Duke Senior: “Now, my co-mates and brothers in exile …” (As You Like It, 2.1)

There’s an irony to this speech that is easily lost on the page. Duke Senior has been banished to the Forest of Arden, along with his loyal followers, by his evil younger brother Duke Frederick. (It’s sort of the same plot as The Tempest, with Arden subbing in for the Island.) This is the first time we see him in the play. It’s winter, and he’s trying desperately to cheer up his cold and starving lords so they won’t desert him in the forest. The magic of the speech lies in the way it subtly transforms in meaning: the Duke’s initial mention of “the icy fang / And churlish chiding of the winter’s wind” evolve into his beautiful final image of “tongues in trees, books in the running brooks, / Sermons in stones, and good in everything.” Like a good leader, Duke Senior is capable of giving an impromptu sermon: in painting a picture of a hoped-for world, he helps to make it come true.

Caliban, “Be not afeard. The isle is full of noises…” (The Tempest, 3.2)

Caliban is one of Shakespeare’s most amazing creations.
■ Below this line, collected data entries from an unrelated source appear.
(** Weights of the symbols. *)
Definition weight_rows : list Z := [
  8; 8; 8; 8; 8; 8; 8; 8; 8; 8; 8; 8; 8; 8; 8; 8; 8; 8; 8; 8; 8; 8; 8; 8; 8; 8; 8; 8; 8; 8; 8; 8;
  8; 8; 8; 8; 8; 8; 8; 8; 8; 8; 8; 8; 8; 8; 8; 8; 8; 8; 8; 8; 8; 8; 8; 8; 8; 8; 8; 8; 8; 8; 8; 8;
  8; 8; 8; 8; 8; 8; 8; 8; 8; 0; 0; 1; 1; 3; 0; 1; 5; 0; 3; 0; 1; 5; 5; 6; 6; 6; 6; 0; 1; 0; 1; 5;
  0; 1; 2; 4; 0; 6; 5; 0; 4; 3; 4; 0; 1; 4; 2; 4; 5; 4; 1; 1].

(** The states that reduce an empty right-hand side. *)
Definition pending_states : list Z := [
  0; 4; 12; 13; 17; 20; 43; 77; 93; 103; 164; 168; 208; 216; 217; 224].

Definition mem (x : Z) (l : list Z) : bool := existsb (Z.eqb x) l.
Definition preds (q : Z) : list Z := nth (Z.to_nat q) pred_rows [].
Definition reductions (q : Z) : list Z := nth (Z.to_nat q) reduction_rows [].
Definition weight (sym : Z) : Z := nth (Z.to_nat sym) weight_rows 0.
Definition pending (q : Z) : Z := if mem q pending_states then 1 else 0.

Definition states : list Z := seqZ 0 YYNSTATES.
Definition terminals : list Z := seqZ 0 YYNTOKENS.

(** ** Checks *)

Definition is_state (q : Z) : bool := (0 <=? q) && (q <? YYNSTATES).
Definition reaches (p q sym : Z) : bool :=
  is_state q && mem p (preds q) && match get yystos q with Ret s => s =? sym | _ => false end.

(** What a state may decide on the terminal [t] ([None]: without one). *)
Definition decision_ok (q : Z) (t : option Z) (d : outcome decision) : bool :=
  match d with
  | Ret (Shift q') =>
      match t with
      | Some t => reaches q q' t && ((negb (t =? 0)) || (q' =? YYFINAL))
      | None => false
      end
  | Ret (Reduce r) => mem r (reductions q)
  | Ret SyntaxError => true
  | _ => false
  end.

Definition state_ok (q : Z) : bool :=
  (q =? YYFINAL) ||
  match decided q with
  | Ret true => decision_ok q None (yydefault q)
  | Ret false => forallb (fun t => decision_ok q (Some t) (yybackup q t)) terminals
  | _ => false
  end.

(** The end of a reduction to [sym] above [p]; the stack weighed [w] more. *)
Definition arrives (sym w p : Z) : bool :=
  match yygoto p sym with
  | Ret q => reaches p q sym && (weight sym + pending q <? w)
  | _ => false
  end.

(** The states below a right-hand side (its last symbol first) on top of which [q]
    is. *)
Fixpoint walk (f : Z -> bool) (q : Z) (syms : list Z) : bool :=
  match syms with
  | [] => f q
  | x :: syms' =>
      match get yystos q with
      | Ret s => (s =? x) && forallb (fun p => walk f p syms') (preds q)
      | _ => false
      end
  end.

Definition total_weight (syms : list Z) : Z := foldr (fun x w => weight x + w) 0 syms.

Definition reduction_ok (q r : Z) : bool :=
  (2 <=? r) && (r <=? YYNRULES) &&
  match rhs r, get yyr2 r, get yyr1 r with
  | Ret l, Ret n, Ret sym =>
      (n =? Z.of_nat (length l)) && (YYNTOKENS <=? sym) && forallb (Z.ltb 0) l
      && walk (arrives sym (total_weight l + pending q)) q (reverse l)
  | _, _, _ => false
  end.

Definition automaton_ok : bool :=
  forallb (fun q => state_ok q && forallb (reduction_ok q) (reductions q)
             && match error_shift q with Ret false => true | _ => false end) states.

Lemma automaton_checked : automaton_ok = true.
Proof. vm_compute. reflexivity. Qed.

(** ** Paths

    The states of the stack with the symbols they were entered by, top first. *)

Inductive path : list Z -> list Z -> Prop :=
| path_start : path [0] []
| path_step p q x ss xs :
    path (p :: ss) xs -> reaches p q x = true -> path (q :: p :: ss) (x :: xs).

Lemma mem_spec x l : mem x l = true <-> x ∈ l.
Proof.
  unfold mem. rewrite existsb_exists, list_elem_of_In. split.
  - intros (y & Hy & ->%Z.eqb_eq). done.
  - intros. exists x. split; [done|lia].
Qed.

Lemma path_state q ss xs : path (q :: ss) xs -> q ∈ states.
Proof.
  intros H. apply elem_of_seqZ. inversion H as [|p' q' x ss' xs' _ Hr]; subst; [done|].
  unfold reaches, is_state, YYNSTATES in *. lia.
Qed.

Lemma checked_state q : q ∈ states ->
  state_ok q = true /\ forallb (reduction_ok q) (reductions q) = true /\ error_shift q = Ret false.
Proof.
  intros Hq. pose proof automaton_checked as H. unfold automaton_ok in H.
  rewrite forallb_forall in H. apply list_elem_of_In in Hq. specialize (H q Hq).
  rewrite !andb_true_iff in H. destruct H as [[? ?] H]. split_and!; [done|done|].
  destruct (error_shift q) as [[]| |]; done.
Qed.

(** What a state decides fits the stack. *)
Definition fits_stack (q : Z) (t : option Z) (d : decision) : Prop :=
  match d with
  | Shift q' => exists x, t = Some x /\ reaches q q' x = true /\ (x = 0 -> q' = YYFINAL)
  | Reduce r => r ∈ reductions q
  | SyntaxError => True
  end.

Lemma decision_fits q t d : decision_ok q t d = true -> exists d', d = Ret d' /\ fits_stack q t d'.
Proof.
  unfold decision_ok. destruct d as [[q'|r|]| |]; try done.
  - destruct t as [t|]; [|done]. intros [H1 H2]%andb_true_iff. eexists; split; [done|].
    exists t. split_and!; [done|done|]. intros ->. by apply Z.eqb_eq in H2.
  - intros H. eexists; split; [done|]. by apply mem_spec.
  - intros _. by eexists.
Qed.

Lemma decisions_fit q : q ∈ states -> q <> YYFINAL ->
  exists b, decided q = Ret b /\
    if b : bool then exists d, yydefault q = Ret d /\ fits_stack q None d
    else forall t, 0 <= t < YYNTOKENS -> exists d, yybackup q t = Ret d /\ fits_stack q (Some t) d.
Proof.
  intros Hq Hf. destruct (checked_state q Hq) as [H _]. unfold state_ok in H.
  destruct (Z.eqb_spec q YYFINAL) as [|_]; [done|]. cbn [orb] in H.
  destruct (decided q) as [[]| |]; try done; eexists; (split; [done|]).
  - by apply decision_fits.
  - intros t Ht. apply decision_fits. rewrite forallb_forall in H. apply H, list_elem_of_In, elem_of_seqZ. lia.
Qed.

Lemma walk_sound f syms : forallb (Z.ltb 0) syms = true -> forall q ss xs,
  path (q :: ss) xs -> walk f q syms = true ->
  exists p ss' xs', drop (length syms) (q :: ss) = p :: ss' /\ path (p :: ss') xs'
    /\ xs = syms ++ xs' /\ f p = true.
Proof.
  induction syms as [|x syms IH]; intros Hpos q ss xs Hp Hw; cbn [walk] in Hw.
  { by exists q, ss, xs. }
  cbn in Hpos. apply andb_true_iff in Hpos as [Hx Hpos].
  destruct (get yystos q) as [s| |] eqn:Hs; try done. apply andb_true_iff in Hw as [Hsx Hw].
  apply Z.eqb_eq in Hsx as ->. inversion Hp as [|p q' y ss' xs' Hp' Hr]; subst.
  { cbv in Hs. injection Hs as <-. lia. }
  unfold reaches in Hr. rewrite Hs, !andb_true_iff in Hr. destruct Hr as [[_ Hm] Hy].
  apply Z.eqb_eq in Hy as ->. rewrite forallb_forall in Hw.
  destruct (IH Hpos p ss' xs' Hp') as (p1 & ss1 & xs1 & H1 & H2 & -> & H4).
  { apply Hw, list_elem_of_In, mem_spec, Hm. }
  by exists p1, ss1, xs1.
Qed.

Lemma forallb_reverse (f : Z -> bool) l : forallb f (reverse l) = forallb f l.
Proof.
  induction l as [|x l IH]; [done|]. rewrite reverse_cons, forallb_app, IH. cbn.
  by rewrite andb_true_r, andb_comm.
Qed.

(** The weight of a stack: at least that of an action that can follow. *)
Definition stack_weight (ss xs : list Z) : Z :=
  total_weight xs + match ss with q :: _ => pending q | [] => 0 end.

Lemma total_weight_app l l' : total_weight (l ++ l') = total_weight l + total_weight l'.
Proof. unfold total_weight. induction l; cbn in *; lia. Qed.

Lemma total_weight_cons x l : total_weight (x :: l) = weight x + total_weight l.
Proof. done. Qed.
He speaks a verse unlike anyone else in the canon. It’s the language of someone for whom English is not a native tongue, and it shifts in surprising ways over the course of the play. When he first appears, Caliban uses English only for strange curses of Prospero, his hated colonial master. But here, at the play’s midpoint, Caliban seems to be discovering new thoughts and words in front of us. His reverie about the native noises of the enchanted isle functions as a surprising oasis in the middle of the play. In a few lines, we feel the power of his dream, and also the power of it slipping away from him. By the end of the play, Caliban’s language has undergone another, spiritual, metamorphosis.

Fairy: “Over hill, over dale…”
Oberon: “My gentle Puck, come hither. Thou rememberest / Since once I sat upon a promontory…”
Titania: “And never, since the middle summer’s spring…” (A Midsummer Night’s Dream2.1)
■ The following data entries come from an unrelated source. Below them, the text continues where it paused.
(* ===== verification/NaslParseSpec.v ===== *)
(** * What the parser returns

    The parser always returns (or the process aborts): the weight of its stack falls
    with every reduction, the input with every shift, and the files that can be open
    at once bound the depth of includes.  What it builds has the types [NaslTypes]
    asks of a script.  What it accepts is a sentence of the grammar, and the tree is
    what the rules' actions make of it. *)

From S2P Require Import Prelude Nasl NaslVar NaslTypes NaslLex NaslGrammar NaslAutomaton NaslParse.
From stdpp Require Import base gmap sets list strings.
From Stdlib Require Import Ascii ZArith Lia.
Local Open Scope Z_scope.

Module NaslParseSpec.
Import Nasl NaslVar NaslTypes NaslLex NaslGrammar NaslAutomaton NaslParse.

Lemma wp_checked {S A} (m : outcome A) (a : A) Q (s : S) : m = Ret a -> Q a s -> wp (checked m) Q s.
Proof. by intros ->. Qed.

(** ** The values of symbols

    [room] bounds the elements of a list under construction: a list that is still to
    be closed has used the stack. *)

Inductive class :=
| Lexical | Text | Bytes | Number | Decl | Args1 | Elem | Elems | Atom
| Syntax (k : syntax).

Definition classes : list class :=
  replicate 43 Lexical ++ [Text; Bytes; Text; Number] ++ replicate 27 Lexical ++
  [Syntax Instruction; Syntax Instruction; Syntax Instruction; Syntax Instruction; Decl; Decl;
   Syntax Instruction; Syntax Instruction; Syntax Instruction; Syntax Instruction;
   Syntax Instruction; Syntax Instruction; Syntax Instruction; Syntax Instruction;
   Syntax Instruction; Syntax Instruction; Syntax Instruction; Syntax Instruction;
   Syntax Instruction; Text; Syntax Instruction; Syntax Expression; Syntax Arguments; Args1;
   Args1; Syntax Expression; Syntax Expression; Text; Syntax Expression; Syntax Expression;
   Syntax Expression; Syntax Expression; Syntax Expression; Elems; Elem; Atom; Atom;
   Syntax Expression; Text; Syntax Expression; Syntax Instruction; Syntax Instruction].

Definition class_of (sym : Z) : class := nth (Z.to_nat sym) classes Lexical.

Definition atom (c : tree_cell) : bool :=
  match c with
  | Cell (CONST_INT | CONST_STR | CONST_DATA) _ _ _ _ _ _ => ok_result c
  | _ => false
  end.

(** The elements of a constant array. *)
Fixpoint elements (c : tree_cell) : bool :=
  match c with
  | NULL => true
  | Cell ARRAY_ELEM _ (x_str _) l0 l1 _ _ => atom l0 && elements l1
  | _ => false
  end.

Definition value_ok (room : Z) (k : class) (v : yystype) : Prop :=
  match k, v with
  | Lexical, _ | Text, str _ | Bytes, data _ | Decl, node _ => True
  | Number, num n => int_ok n = true
  | Syntax k, node c => wf k c = true
  | Args1, node c => wf Arguments c = true /\ no_cell c = false
  | Elem, node c => elements c = true /\ count_elems c = 1%nat
  | Elems, node c =>
      elements c = true /\ (1 <= count_elems c)%nat /\ Z.of_nat (count_elems c) <= room
  | Atom, node c => atom c = true
  | _, _ => False
  end.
The nature imagery in A Midsummer Night’s Dream is so rich, so imaginatively described, that it is frankly impossible to completely depict onstage. The Athenian woods is perhaps the greatest metaphor Shakespeare ever came up with for his own imagination, and the inexhaustible vitality of his own language. In these three passages (all from the same scene!), we hear the female Fairy usher us into her mysterious world, which seems both impossibly vast and also imperceptibly tiny, existing beneath the dewdrops of wildflowers. Moments later, Titania, queen of the fairies, has an operatic speech of natural discord – it’s a surprisingly terrifying one for such a comic play. After her exit, Oberon, king of the fairies, sends his mischievous messenger Puck in search of the magical flower. His description of mermaids riding upon dolphins, and of Cupid’s arrow hitting upon the purple flower “love-in-idleness,” is one of the most famous lyric passages in the canon.

Perdita: “O Persephone, / For the flowers now that, frighted, thou let’st fall …” (The Winter’s Tale, 4.4)
Clown: “I have seen two such sights, by sea and by land! …” (The Winter’s Tale, 3.3)
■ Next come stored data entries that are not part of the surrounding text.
Lemma date2jd_range y m d : 1 <= y <= 20000 -> valid_date y m d -> 1721426 <= date2jd y m d < 2 ^ 40.
Proof.
  intros Hy Hv. pose proof (valid_day_range _ _ _ Hv). destruct (day_unique_ok _ _ _ Hv) as [_ Hu].
  destruct Hv as [Hm _]. rewrite date2jd_spec by lia. pose proof (days_per_year_range y).
  pose proof (year_start_range y Hy) as Hs. assert (year_start 20000 < 2 ^ 30) by (vm_compute; reflexivity). lia.
Qed.

Lemma jd2date_date y m d : 1 <= y <= 20000 -> valid_date y m d -> date2jd y m d <= 2843085 ->
  jd2date (date2jd y m d) = Ret (Some (y, m, d, date2jd y m d - year_start y + 1)).
Proof.
  intros Hy Hv Hj. pose proof (date2jd_range _ _ _ Hy Hv).
  destruct (jd2date_ok (date2jd y m d)) as (y' & m' & d' & -> & Hy' & Hv' & He); [lia|].
  apply date2jd_inj in He; [|lia|done..]. by injection He as -> -> ->.
Qed.

Lemma julian_dates :
  (forall jd, 1721426 <= jd <= 2843085 ->
     exists y m d n, jd2date jd = Ret (Some (y, m, d, n)) /\ valid_date y m d /\ date2jd y m d = jd) /\
  (forall y m d, 1 <= y <= 3071 -> valid_date y m d ->
     jd2date (date2jd y m d) = Ret (Some (y, m, d, date2jd y m d - date2jd y 1 1 + 1))).
Proof.
  split.
  - intros jd Hj. destruct (jd2date_ok jd Hj) as (y & m & d & H & _ & Hv & He). eauto 10.
  - intros y m d Hy Hv. pose proof (valid_day_range _ _ _ Hv). destruct (day_unique_ok _ _ _ Hv) as [_ Hu].
    rewrite jd2date_date; [|lia|done|].
    + rewrite (date2jd_spec y 1 1) by lia.
      replace (year_start y + month_start (leap y) 1 + (1 - 1)) with (year_start y) by (unfold month_start; cbn; lia). done.
    + destruct Hv as [Hm _]. rewrite date2jd_spec by lia. pose proof (year_start_next y ltac:(lia)).
      assert (year_start 3072 = 2843085) as H72 by (vm_compute; reflexivity).
      destruct (decide (y = 3071)) as [->|]; [change (3071 + 1) with 3072 in *; lia|].
      pose proof (year_start_mono y 3072 ltac:(lia) ltac:(lia)). lia.
Qed.

(** C29: The conversion to Julian days and back loses nothing: every day from the
    year 1 to the last one [jd2date] accepts has a valid date that [date2jd] takes
    back to it, and every valid date is found again, with its day in the year. *)
Theorem julian_roundtrip :
  (forall jd, 1721426 <= jd <= 2843085 ->
     exists y m d n, jd2date jd = Ret (Some (y, m, d, n)) /\ valid_date y m d /\ date2jd y m d = jd) /\
  (forall y m d, 1 <= y <= 3071 -> valid_date y m d ->
     jd2date (date2jd y m d) = Ret (Some (y, m, d, date2jd y m d - date2jd y 1 1 + 1))).
Proof. exact julian_dates. Qed.

(** ** Times *)

Lemma digits_two s i : digits_at s i 2 = true -> 0 <= atoi_2 s i <= 99.
Proof.
  unfold digits_at, digitp, is_digit, atoi_2, atoi_1. cbn [seq forallb]. replace (S i) with (i + 1)%nat by lia. lia.
Qed.

Lemma digits_at_app s i n m : digits_at s i (n + m) = digits_at s i n && digits_at s (i + n) m.
Proof. unfold digits_at. by rewrite seq_app, forallb_app. Qed.

(** The numbers of a time. *)
Lemma isotime_parts t : check_isotime t = 0 ->
  0 <= year_of t <= 9999 /\ 0 <= month_of t <= 99 /\ 0 <= day_of t <= 99 /\
  0 <= hour_of t <= 99 /\ 0 <= minute_of t <= 99 /\ 0 <= sec_of t <= 99.
Proof.
  unfold check_isotime. destruct (_ =? 0); [done|]. destruct (_ && _) eqn:H; [|done]. intros _.
  rewrite !andb_true_iff in H. destruct H as [[Hd _] Ht].
  change 8%nat with (2 + (2 + (2 + 2)))%nat in Hd. change 6%nat with (2 + (2 + 2))%nat in Ht.
  rewrite !digits_at_app, !andb_true_iff in Hd, Ht. rewrite digits_at_app, andb_true_iff in Hd.
  destruct Hd as (H1 & H2 & H3 & H4), Ht as (H5 & H6 & H7).
  apply digits_two in H1, H2, H3, H4, H5, H6, H7. unfold year_of, atoi_4, month_of, day_of, hour_of, minute_of, sec_of.
  cbn in *. lia.
Qed.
One of Shakespeare’s late romances, The Winter’s Tale pulls a stunning bait-and-switch halfway through its action, moving from the gloomy, wintry court of Sicilia to the summery, pastoral realm of Bohemia. The beautiful Perdita, a princess turned shepherdess, acts as the queen of the Bohemian sheep-shearing festival, and her language is a dazzling (and dense) maze of horticultural detail and allusions to classical myth. Earlier in the play, the rustic Clown enacts a tragicomic version of one of Shakespeare’s great storm speeches, describing in breathless excitement and terror the sinking of an entire ship of sailors, as well as the gory death of Antigonus, eaten, as in an old tale, by a bear.

Lorenzo: “How sweet the moonlight sleeps upon this bank! …” (The Merchant of Venice, 5.1)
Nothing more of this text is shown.